À lire et écouter ici : http://www.myspace.com/rodolpheburger

 

Tout un art de la reprise (soit le mouvement qui consiste à reprendre et à repriser dans un même temps) qui vient tisser au plus fin certains morceaux tels Love will tear us apart again de Joy Division, The Shape on the Ground, Lady of Guadalupe d’un autre temps, celui de Kat Onoma. Entre autres…

 

Une répétition qui est placée sous les auspices de la différence et à contretemps. La proximité (dans la reprise) de Love will tear us apart again rappelle celle des Variations sur Marilou de Gainsbourg (disponible sur cet autre album de Rodolphe Burger « no sport »). C’est une proximité distante qui révèle en quelque sorte l’esprit musical du morceau, la force agissante plus que la « lettre ».

 

« Les vertiges d’Alice, de Lewis Caroll », tournoient en amplitude au son des guitares et Rodolphe Burger laisse le chant s’égarer sans miroitement. Très proche du calice d’Alice mais loin du parlé-chanté de Gainsbourg.
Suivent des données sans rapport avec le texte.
(* ===== verification/Authz.v ===== *)
(** * The authorization engine (internal/authz, internal/policy)

    The request and decision types, [DefaultEngine.Handle], and the default
    header builder.  The principal resolver, the policy engine and the pipeline
    plugins are calls of the environment (Go interfaces); metrics are calls,
    tracing is left out.  A nil header map is an empty one: no code tells them
    apart. *)

From S2P Require Import Prelude.
From S2P Require Import GoStrings.
From S2P Require Import Effects.
From S2P Require Import GoAny.
From S2P Require Import Json.
From S2P Require Import JsonFacts.
From S2P Require Import Token.

(** ** Data *)
Record Request := {
  Protocol : string; Method : string; rq_Path : string; Headers : gmap string string;
  Cookies : gmap string string; Body : string; GraphQLOperation : string;
  GraphQLOperationType : string; GRPCService : string; GRPCMethod : string;
  RemoteAddr : string }.

Record Response := {
  Allow : bool; UpstreamHeaders : gmap string string; StatusCode : Z; rp_Body : string;
  rp_RedirectTo : string }.

(** policy.Input and policy.Decision. *)
Record Input := {
  in_Protocol : string; in_Method : string; in_Path : string; in_GraphQLOperation : string;
  in_GRPCService : string; in_GRPCMethod : string; in_Principal : option Principal;
  in_Headers : gmap string string }.
Record Decision := {
  d_Allow : bool; d_StatusCode : Z; d_Headers : gmap string string; d_Reason : string;
  d_Obligations : gmap string any }.

Class ProxyMetricsE (E : Type → Type) := AuthDecision : bool → Z → E unit.

Definition HeaderBuilder : Type := Principal → gmap string any → gmap string string.

Record DefaultEngine (E : Type → Type) := {
  e_Resolve : Request → E (res (option Principal));
  e_Evaluate : Input → E (res (option Decision));
  e_Plugins : list (option (Request → option Principal → E (res (option Decision))));
  e_RequireAuth : bool; e_HeaderBuilder : option HeaderBuilder;
  e_UnauthenticatedMode : string; e_LoginRedirectURL : string; e_Metrics : bool }.
Arguments e_Resolve {E}.
Arguments e_Evaluate {E}.
Arguments e_Plugins {E}.
Arguments e_RequireAuth {E}.
Arguments e_HeaderBuilder {E}.
Arguments e_UnauthenticatedMode {E}.
Arguments e_LoginRedirectURL {E}.
Arguments e_Metrics {E}.

(** ** Deny bodies *)

(** A literal with its quotes written as apostrophes. *)
Definition dq (s : string) : string :=
  map_bytes (λ c, if Ascii.eqb c "'" then dquote else c) s.

(** [escapeJSON]: json.Marshal of a string, its quotes stripped. *)
Definition escapeJSON (s : string) : string := escape s.

Definition error_body (escaped : string) : string :=
  dq "{'errors':[{'message':'" +:+ escaped +:+ dq "'}]}".

Definition denied (status : Z) (body redirect : string) : Response :=
  {| Allow := false; UpstreamHeaders := ∅; StatusCode := status; rp_Body := body;
     rp_RedirectTo := redirect |}.

(** ** Headers *)

(** The headers of the default builder, in the order they are set. *)
Definition set_if (k v : string) (h : gmap string string) : gmap string string :=
  if String.eqb v "" then h else <[k := v]> h.
Definition claim_str (k : string) (c : claims) : string := default "" (as_string (claim k c)).

Definition defaultHeaderBuilder (p : Principal) (obligations : gmap string any)
    : gmap string string :=
  let h := ∅ in
  let h := if String.eqb (p_AccessToken p) "" then h
           else <["Authorization" := "Bearer " +:+ p_AccessToken p]> h in
  let h := set_if "X-User-Id" (Subject p) h in
  let h := match Roles p with [] => h | l => <["X-Roles" := Join l ","]> h end in
  let h := set_if "X-User-Email" (claim_str "email" (p_Claims p)) h in
  let h := set_if "X-User-Full-Name" (claim_str "name" (p_Claims p)) h in
  let h := set_if "X-User-Preferred-Username" (claim_str "preferred_username" (p_Claims p)) h in
  set_if "X-Tenant-Id" (claim_str "tenant_id" (p_TenantContext p)) h.

(** The mapping that drops carriage returns and newlines. *)
Definition strip_crlf (s : string) : string :=
  Map (λ r, if (r =? 13) || (r =? 10) then -1 else r) s.

(** The header an obligation asks for, when it does. *)
Definition obligation_header (kv : string * any) : option (string * string) :=
  match kv.2 with
  | AStr s =>
      if HasPrefix kv.1 "set_header_"
      then Some (strip_crlf (ReplaceAll (TrimPrefix kv.1 "set_header_") "_" "-"), strip_crlf s)
      else None
  | _ => None
  end.

Section engine.
Context `{MapRange}.

Definition merge_obligations (o : gmap string any) (h : gmap string string) : gmap string string :=
  foldl (λ h kv, match obligation_header kv with
                 | Some (name, v) => <[name := v]> h | None => h end) h (range o).

(** The response a decision maps to. *)
Definition respond (hb : option HeaderBuilder) (principal : option Principal) (d : Decision)
    : Response :=
  let h := merge_obligations (d_Obligations d) (d_Headers d) in
  {| Allow := d_Allow d;
     UpstreamHeaders :=
       match principal with
       | Some p => if d_Allow d then default defaultHeaderBuilder hb p (d_Obligations d) ∪ h else h
       | None => h
       end;
     StatusCode := d_StatusCode d;
     rp_Body := if negb (String.eqb (d_Reason d) "") && negb (d_Allow d)
                then error_body (escapeJSON (d_Reason d)) else "";
     rp_RedirectTo := "" |}.

Context {E : Type → Type} `{!ProxyMetricsE E}.

Definition record_decision (on : bool) (allow : bool) (status : Z) : prog E unit :=
  if on then call (AuthDecision allow status) else Ret tt.

(** The pipeline plugins in turn: [Err] when one fails, otherwise the first
    decision, when there is one. *)
Fixpoint run_plugins (l : list (option (Request → option Principal → E (res (option Decision)))))
    (req : Request) (p : option Principal) : prog E (res (option Decision)) :=
  match l with
  | [] => Ret (Ok None)
  | None :: l' => run_plugins l' req p
  | Some handle :: l' =>
      r <- call (handle req p) ;;
      match r with
      | Err e => Ret (Err e)
      | Ok (Some d) => Ret (Ok (Some d))
      | Ok None => run_plugins l' req p
      end
  end.

Definition policy_input (req : Request) (p : option Principal) : Input :=
  {| in_Protocol := Protocol req; in_Method := Method req; in_Path := rq_Path req;
     in_GraphQLOperation := GraphQLOperation req; in_GRPCService := GRPCService req;
     in_GRPCMethod := GRPCMethod req; in_Principal := p; in_Headers := Headers req |}.

(** The decision for a request: a plugin's, or the policy's; [None] in place
    of the missing decision, and the response of an error. *)
Definition decide_request (e : DefaultEngine E) (req : Request) (p : option Principal)
    : prog E (Response + option Decision) :=
  r <- run_plugins (e_Plugins e) req p ;;
  match r with
  | Err _ => Ret (inl (denied 503 (error_body "pipeline plugin error") ""))
  | Ok (Some d) => Ret (inr (Some d))
  | Ok None =>
      r <- call (e_Evaluate e (policy_input req p)) ;;
      Ret match r with
          | Err _ => inl (denied 500 (error_body "policy error") "")
          | Ok d => inr d
          end
  end.

Definition unavailable : Decision :=
  {| d_Allow := false; d_StatusCode := 503; d_Headers := ∅; d_Reason := ""; d_Obligations := ∅ |}.

Definition Handle (e : DefaultEngine E) (req : Request) : prog E Response :=
  r <- call (e_Resolve e req) ;;
  match r with
  | Err _ => Ret (denied 502 (error_body "auth resolution failed") "")
  | Ok p =>
      let authorize :=
        d <- decide_request e req p ;;
        match d with
        | inl resp => Ret resp
        | inr d =>
            let resp := respond (e_HeaderBuilder e) p (default unavailable d) in
            record_decision (e_Metrics e) (Allow resp) (StatusCode resp) ;;;
            Ret resp
        end in
      match p with
      | None =>
          if e_RequireAuth e then
            if String.eqb (e_UnauthenticatedMode e) "html_redirect"
               && negb (String.eqb (e_LoginRedirectURL e) "")
            then record_decision (e_Metrics e) false 302 ;;;
                 Ret (denied 302 "" (e_LoginRedirectURL e))
            else Ret (denied 401 (error_body "unauthorized") "")
          else authorize
      | Some _ => authorize
      end
  end.
End engine.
La jouissance reste la même, un plongeon avec délice.

 

Love will tear us apart again rejoue la mélancolie tout en prélevant une énergie capable de la dépasser grâce à des effets de croisements (entre les inspirations multiples et un souffle instrumental tout en hauteur et sans retenue). La désinvolture de la voix garde l’élégance de celle de Joy Division.

 

Les fantômes sont là pourquoi les appeler ? Pourquoi faire (un nid ?)

To see the(ir) Shape on the Ground, peut-être.